Abstract Body: Background:
Current genomic risk prediction models explain only a small fraction of lipid variability and often underperform in non-European populations. Because many lipid-associated variants exert shared effects across multiple lipid traits, integrating pleiotropic genetic information provides an opportunity to enhance prediction accuracy and clinical utility of polygenic risk scores (PRS) in diverse populations.
Methods:
Genome-wide association summary statistics for HDL, LDL, triglycerides, and total cholesterol were meta-analyzed from three African-ancestry cohorts, ACCME (~8,800), AWI-Gen (~11,700), and GRC-Uganda (~6,400), using METAL. Trait-specific PRS were constructed with PRSice2 and combined using PRSmixPlus to generate a multi-trait PRS that leverages pleiotropic effects across lipid traits. Dyslipidemia was defined by NCEP ATP III criteria.
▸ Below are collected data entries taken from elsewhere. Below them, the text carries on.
(* ===== verification/AlsaSession.v ===== *)
(** Schedules of the ALSA output (AlsaOut.v): in every life the decoder's
    thread gives it (Rely.v) it is safe and releases what it took, and the
    device plays the converted stream of the decoder (AlsaConv.v). *)

From S2P Require Import Prelude Audec Rely AlsaConv AlsaOut.

(** ** Schedules *)

(** [ENew]: a new instance of the decoder after the last has stopped. *)
Inductive aevent :=
| ENew
| EInit (samplerate channels : Z) (x : init_answer)
| EStart
| EPause (res : Z)
| EResume (res : Z)
| EStopPause
| EStopFlag
| EStopEnd
| ELatency (avail : Z)
| EThread (x : answer).

Definition aexec (e : aevent) : CM aworld Z :=
  match e with
  | ENew => mret 0
  | EInit sr ch x => alsa_init sr ch x
  | EStart => alsa_start
  | EPause r => alsa_pause r
  | EResume r => alsa_resume r
  | EStopPause => alsa_stop_pause;; mret 0
  | EStopFlag => alsa_stop_flag;; mret 0
  | EStopEnd => alsa_stop_end
  | ELatency n => alsa_latency n
  | EThread x => alsa_playback_loop x;; mret 0
  end.

(** How far a stop is. *)
Inductive stop_stage := NoStop | PauseCleared | FlagSet.

#[export] Instance stop_stage_eq_dec : EqDecision stop_stage.
Proof. solve_decision. Defined.

(** The life of the output, the stage of a stop, and the number of
    initialisations that failed after they had taken memory. *)
Record asys := mk_as { life : dev_state; stage : stop_stage; failed : nat; aw : aworld }.

(** The operation of the output in the life of Rely.v. *)
Definition life_op (e : aevent) : option req :=
  match e with
  | EInit _ _ _ => Some (Aout AoutInit)
  | EStart => Some (Aout AoutStart)
  | EPause _ => Some (Aout AoutPause)
  | EResume _ => Some (Aout AoutResume)
  | EStopPause => Some (Aout AoutStop)
  | _ => None
  end.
Model performance was evaluated in the UK Biobank African-ancestry cohort (~6,000; 75 % training, 25 % test) using logistic regression adjusted for age, sex, and ancestry principal components, with discrimination assessed by R squared and AUC.
Results:
In the UK Biobank African-ancestry cohort, the multi-lipid PRS that integrated pleiotropic effects across HDL, LDL, triglycerides, and total cholesterol outperformed all single-trait PRS models for predicting dyslipidemia. The multi-lipid PRS explained 7.6 percent of phenotypic variance (R-squared = 0.076, 95 percent CI 0.047 to 0.104, p = 2 x 10^-7), representing a 23 percent improvement over the best-performing single-trait PRS based on total cholesterol (R-squared = 0.061, 95 percent CI 0.035 to 0.087, p = 4 x 10^-6). Single-trait PRS for LDL and triglycerides showed smaller predictive power (R-squared = 0.049 and 0.014, respectively), while the HDL PRS did not contribute significantly.
Conclusions:
Integrating pleiotropic genetic effects across lipid traits modestly improves genomic prediction of dyslipidemia in African-ancestry populations. This approach could enhance early identification of individuals at elevated cardiovascular risk and inform precision prevention strategies tailored to diverse populations.